With a profound sense of foreboding we stepped ashore in Medana Bay, Lombok. Evidence of earthquake stress waves were everywhere but I guess I expected much worse. Of course the marina is gone except for the small floating dock we’d just tied up to, but there were decent temporary structures that will make do. There were reports from the other cruisers that it’s pretty bad in town, a short hot walk from the marina, and that’s where we’re heading. Survival tents are a clue of what’s ahead.
As we walked, the closer to the town we got, the scope of the devastation got worse. Pretty bad hardly describes what has happened here.
A once thriving market place was almost erased.
It seems that many families are either afraid to live in their houses or their houses are rubble.
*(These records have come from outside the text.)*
(* ===== verification/EventUser.v ===== *)
(** The two system calls that copy to user memory: [sys_doeventstat] and
    [sys_doeventinfo]. *)
From S2P Require Import Prelude ListHead KState UserMem WaitQueue Events EventSpec EventRefine.

(** A pointer argument the call accepts: null or four bytes that can be read;
    and one it can write through. *)
Definition ptr_ok (um : umem) (p : Z) : Prop := p = NULL \/ readable um p 4.
Definition out_ok (um : umem) (p : Z) : Prop := p = NULL \/ writable um p 4.

#[export] Instance readable_dec um a n : Decision (readable um a n).
Proof. refine (cast_if (decide ((copy_in a n um).1 = 0))); by rewrite copy_in_ok. Defined.
#[export] Instance writable_dec um a n : Decision (writable um a n).
Proof.
  refine (cast_if (decide ((copy_out a (replicate n 0) um).1 = 0))); by rewrite <- copy_out_ok, length_replicate in *.
Defined.
#[export] Instance ptr_ok_dec um p : Decision (ptr_ok um p).
Proof. apply or_dec; apply _. Defined.
#[export] Instance out_ok_dec um p : Decision (out_ok um p).
Proof. apply or_dec; apply _. Defined.

(** User memory after a field went out through a pointer argument, and how many
    of its bytes did not. *)
Definition put_mem (p v : Z) (um : umem) : umem :=
  if p =? NULL then um else (copy_out p (le32 v) um).2.
Definition put_left (p v : Z) (um : umem) : Z :=
  if p =? NULL then 0 else (copy_out p (le32 v) um).1.

Definition stat_mem (ev : event) (UID GID UIDFlag GIDFlag : Z) (um : umem) : umem :=
  put_mem GIDFlag (gidFlag ev) (put_mem UIDFlag (uidFlag ev)
    (put_mem GID (gid ev) (put_mem UID (uid ev) um))).

Lemma put_mem_perm p v um k : snd <$> put_mem p v um !! k = snd <$> um !! k.
Proof. unfold put_mem. destruct (p =? NULL); [done|]. apply copy_out_perm. Qed.

Lemma out_ok_put um p q v : out_ok (put_mem q v um) p <-> out_ok um p.
Proof.
  unfold out_ok. split; (intros [?|Hw]; [by left|right]); (eapply same_perm_writable; [|exact Hw]);
    intros k; by rewrite put_mem_perm.
Qed.

Lemma put_left_ok um p v : put_left p v um = 0 <-> out_ok um p.
Proof.
  unfold put_left, out_ok. destruct (Z.eqb_spec p NULL) as [->|Hp]; [split; [by left|done]|].
  rewrite <- copy_out_ok. split; [by right|]. by intros [?|?].
Qed.

Lemma probe_run p s : exists n, probe p s = Ok (n, s) /\ (n = 0 <-> ptr_ok (user s) p).
Proof.
  unfold probe, ptr_ok. destruct (Z.eqb_spec p NULL) as [->|Hp].
  - exists 0. split; [done|]. split; [by left|done].
  - exists (copy_in p 4 (user s)).1. split; [done|]. rewrite <- copy_in_ok. naive_solver.
Qed.

Lemma put_run p v s : put p v 0 s = Ok (put_left p v (user s), set_user (put_mem p v (user s)) s).
Proof. unfold put, put_mem, put_left. destruct (p =? NULL); [by destruct s|done]. Qed.

Lemma stat_probe_run p1 p2 p3 p4 s :
  exists n1 n2 n3 n4, stat_probe p1 p2 p3 p4 s = Ok ((n1, n2, n3, n4), s) /\
    (n1 = 0 <-> ptr_ok (user s) p1) /\ (n2 = 0 <-> ptr_ok (user s) p2) /\
    (n3 = 0 <-> ptr_ok (user s) p3) /\ (n4 = 0 <-> ptr_ok (user s) p4).
Proof.
  destruct (probe_run p1 s) as (n1 & R1 & ?), (probe_run p2 s) as (n2 & R2 & ?),
    (probe_run p3 s) as (n3 & R3 & ?), (probe_run p4 s) as (n4 & R4 & ?).
  exists n1, n2, n3, n4. split; [|done]. unfold stat_probe.
  by rewrite (bind_ok _ _ _ _ _ R1), (bind_ok _ _ _ _ _ R2), (bind_ok _ _ _ _ _ R3),
    (bind_ok _ _ _ _ _ R4).
Qed.

(** Every field is copied, whether or not the copies before it failed. *)
Definition stat_result (um : umem) (ps : list Z) : Z := if bool_decide (Forall (out_ok um) ps) then 0 else - EFAULT.

Lemma stat_copy_run ev p1 p2 p3 p4 s :
  stat_copy ev p1 p2 p3 p4 (0, 0, 0, 0) s =
    Ok (stat_result (user s) [p1; p2; p3; p4], set_user (stat_mem ev p1 p2 p3 p4 (user s)) s).
Proof.
  unfold stat_copy. rewrite (bind_ok _ _ _ _ _ (put_run _ _ _)). erewrite bind_ok by apply put_run.
  erewrite bind_ok by apply put_run. erewrite bind_ok by apply put_run. unfold ret, stat_result. simpl. f_equal. f_equal.
  unfold ctrue. case_bool_decide as Hf; rewrite !Forall_cons, Forall_nil in Hf.
  - destruct Hf as (? & ? & ? & ? & _).
    by rewrite !(proj2 (put_left_ok _ _ _)) by (by rewrite ?out_ok_put).
  - repeat match goal with |- context [negb (put_left ?p ?v ?m =? 0)] => let E := fresh "E" in
      destruct (Z.eqb_spec (put_left p v m) 0) as [E|]; [apply put_left_ok in E; rewrite ?out_ok_put in E; cbn [negb orb]|by cbn [negb orb]; rewrite ?orb_true_r] end.
    exfalso. tauto.
Qed.

(** The result and the user memory of [sys_doeventstat]. *)
Definition spec_stat (eventID UID GID UIDFlag GIDFlag : Z) (a : list aevent) (um : umem) : Z * umem :=
  match find_event eventID a with
  | Some x =>
      if bool_decide (Forall (ptr_ok um) [UID; GID; UIDFlag; GIDFlag])
      then (stat_result um [UID; GID; UIDFlag; GIDFlag], stat_mem (a_ev x) UID GID UIDFlag GIDFlag um) else (-1, um)
  | None => (-1, um)
  end.

Lemma stat_section_run eventID s a :
  rep s a ->
  stat_section eventID s =
    Ok ((found eventID Garbage a,
         match find_event eventID a with Some x => Some (a_ev x) | None => None end), s).
Proof.
  intros Hr. unfold stat_section.
  rewrite (bind_ok _ _ _ _ _ (read_lock_run _ (rep_lock _ _ Hr))).
  erewrite bind_ok; [|apply (search_spec (r_held s) eventID a)]; [|apply Hr|apply (rep_event_ev s a Hr)].
  unfold found. destruct (find_event eventID a) as [x|] eqn:E.
  - destruct (rep_find _ _ _ _ Hr E) as [He _ _ _].
    erewrite bind_ok; cycle 1.
    { by rewrite (bind_ok _ _ _ _ _ (get_event_run (r_held s) _ _ He)). }
    erewrite bind_ok by (by apply read_unlock_run; [apply Hr|]). done.
  - erewrite bind_ok; [|by destruct a].
    erewrite bind_ok by (by apply read_unlock_run; [apply Hr|]). done.
Qed.

Lemma user_id s : set_user (user s) s = s.
Proof. by destruct s. Qed.

Lemma stat_run eventID p1 p2 p3 p4 s a :
  rep s a -> ids_ok a -> a <> [] ->
  run (sys_doeventstat eventID p1 p2 p3 p4) s =
    let o := spec_stat eventID p1 p2 p3 p4 a (user s) in Ok (o.1, set_user o.2 s).
Proof.
  intros Hr Hi Hne. unfold sys_doeventstat, spec_stat.
  destruct (stat_probe_run p1 p2 p3 p4 s) as (n1 & n2 & n3 & n4 & R & E1 & E2 & E3 & E4).
  rewrite (run_atomic _ _ _ _ _ _ R).
  assert (Hall : Forall (ptr_ok (user s)) [p1; p2; p3; p4] <-> n1 = 0 /\ n2 = 0 /\ n3 = 0 /\ n4 = 0).
  { rewrite !Forall_cons, Forall_nil. tauto. }
  destruct (decide (n1 = 0 /\ n2 = 0 /\ n3 = 0 /\ n4 = 0)) as [Hz|Hz].
  - rewrite (bool_decide_true _ (proj2 Hall Hz)). destruct Hz as (-> & -> & -> & ->).
    cbn [orb ctrue Z.eqb negb]. rewrite isValidEventId_neg. destruct (Z.ltb_spec eventID 0).
    { rewrite find_event_neg by done. simpl. by rewrite user_id. }
    rewrite (run_atomic _ _ _ _ _ _ (stat_section_run eventID _ _ Hr)). unfold found.
    destruct (find_event eventID a) as [x|].
    + by erewrite run_atomic by apply stat_copy_run.
    + destruct a; [done|]. simpl. by rewrite user_id.
  - assert (Hb : bool_decide (Forall (ptr_ok (user s)) [p1; p2; p3; p4]) = false).
    { apply bool_decide_false. by rewrite Hall. }
    rewrite Hb. unfold ctrue.
    destruct (Z.eqb_spec n1 0), (Z.eqb_spec n2 0), (Z.eqb_spec n3 0), (Z.eqb_spec n4 0);
      try (exfalso; tauto); simpl; destruct (find_event eventID a); simpl; by rewrite user_id.
Qed.

Lemma stat_uninit eventID p1 p2 p3 p4 s :
  rep s [] -> 0 <= eventID -> Forall (ptr_ok (user s)) [p1; p2; p3; p4] ->
  run (sys_doeventstat eventID p1 p2 p3 p4) s = Err Uninit.
Proof.
  intros Hr Hi Hp. unfold sys_doeventstat.
  destruct (stat_probe_run p1 p2 p3 p4 s) as (n1 & n2 & n3 & n4 & R & E1 & E2 & E3 & E4).
  rewrite !Forall_cons, Forall_nil in Hp. destruct Hp as (H1 & H2 & H3 & H4 & _).
  rewrite (run_atomic _ _ _ _ _ _ R).
  rewrite (proj2 E1 H1), (proj2 E2 H2), (proj2 E3 H3), (proj2 E4 H4). cbn [orb ctrue Z.eqb negb].
  rewrite isValidEventId_neg. destruct (Z.ltb_spec eventID 0); [lia|].
  by rewrite (run_atomic _ _ _ _ _ _ (stat_section_run eventID _ _ Hr)).
Qed.

Lemma out_ptr_ok um p : out_ok um p -> ptr_ok um p.
Proof. intros [?|Hw]; [by left|right]. by apply writable_readable. Qed.

Lemma stat_empty eventID p1 p2 p3 p4 s :
  rep s [] ->
  run (sys_doeventstat eventID p1 p2 p3 p4) s =
    if bool_decide (Forall (ptr_ok (user s)) [p1; p2; p3; p4]) && (0 <=? eventID) then Err Uninit else Ok (-1, s).
Proof.
  intros Hr. case_bool_decide as Hp; cbn [andb].
  - destruct (Z.leb_spec 0 eventID); [by apply stat_uninit|]. unfold sys_doeventstat.
    destruct (stat_probe_run p1 p2 p3 p4 s) as (n1 & n2 & n3 & n4 & R & E1 & E2 & E3 & E4).
    rewrite (run_atomic _ _ _ _ _ _ R). destruct (_ || _ || _ || _); [done|].
    rewrite isValidEventId_neg. by destruct (Z.ltb_spec eventID 0); [|lia].
  - unfold sys_doeventstat. destruct (stat_probe_run p1 p2 p3 p4 s) as (n1 & n2 & n3 & n4 & R & E1 & E2 & E3 & E4).
    rewrite (run_atomic _ _ _ _ _ _ R). rewrite !Forall_cons, Forall_nil in Hp. unfold ctrue.
    destruct (Z.eqb_spec n1 0), (Z.eqb_spec n2 0), (Z.eqb_spec n3 0), (Z.eqb_spec n4 0); try done. exfalso. tauto.
Qed.

(** Reading the memory back: a pointer whose bytes no later copy touches
    holds its field. *)
Definition disjoint4 (p q : Z) : Prop := p = NULL \/ q = NULL \/ p + 4 <= q \/ q + 4 <= p.

Lemma bytes_at_ext um um' a n :
  (forall k, a <= k < a + Z.of_nat n -> um' !! k = um !! k) -> bytes_at um' a n = bytes_at um a n.
Proof.
  revert a. induction n as [|n IH]; intros a Hext; [done|]. simpl.
  rewrite (Hext a) by lia. rewrite (IH (a + 1)); [done|]. intros k Hk. apply Hext. lia.
Qed.

Lemma put_mem_frame p q v um :
  p <> NULL -> disjoint4 p q -> bytes_at (put_mem q v um) p 4 = bytes_at um p 4.
Proof.
  intros Hp Hd. unfold put_mem. destruct (Z.eqb_spec q NULL); [done|].
  apply bytes_at_ext. intros k Hk. apply copy_out_frame. simpl length. unfold disjoint4 in Hd. lia.
Qed.

Lemma put_mem_get p v um :
  p <> NULL -> out_ok um p -> bytes_at (put_mem p v um) p 4 = Some (le32 v).
Proof.
  intros Hp [?|Ha]; [done|]. unfold put_mem. destruct (Z.eqb_spec p NULL); [done|].
  by apply (copy_out_bytes p (le32 v) um).
Qed.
In every interaction the dialog is the same.
“How is your family?”
“They are ok, thank god.”
“And your house?”
At first we thought great, the reconstruction is going really well. Then it dawned on us. “Finished” means gone, obliterated.
People told us the initial disaster response from domestic and foreign aid agencies was quick and comprehensive with shelter, food, water, and medical assistance, but moving the rubble out of the way just so you can walk is a monumental, overwhelming task. I saw an old woman frozen in place, shoulders slumped, head hanging down, holding a small piece of concrete in the middle of a head-high pile of rubble, seemingly unable to decide what to do with it. The government has promised relief funds for rebuilding but, well you know, you apply and then you wait for the wheels of bureaucracy to turn. The people we talked to aren’t holding their breath.
The concrete block masonry construction techniques are pretty good in a cyclone but just don’t fare well in an earthquake.
We feel so inadequate and helpless with total devastation all around us. What can we do in just a few days?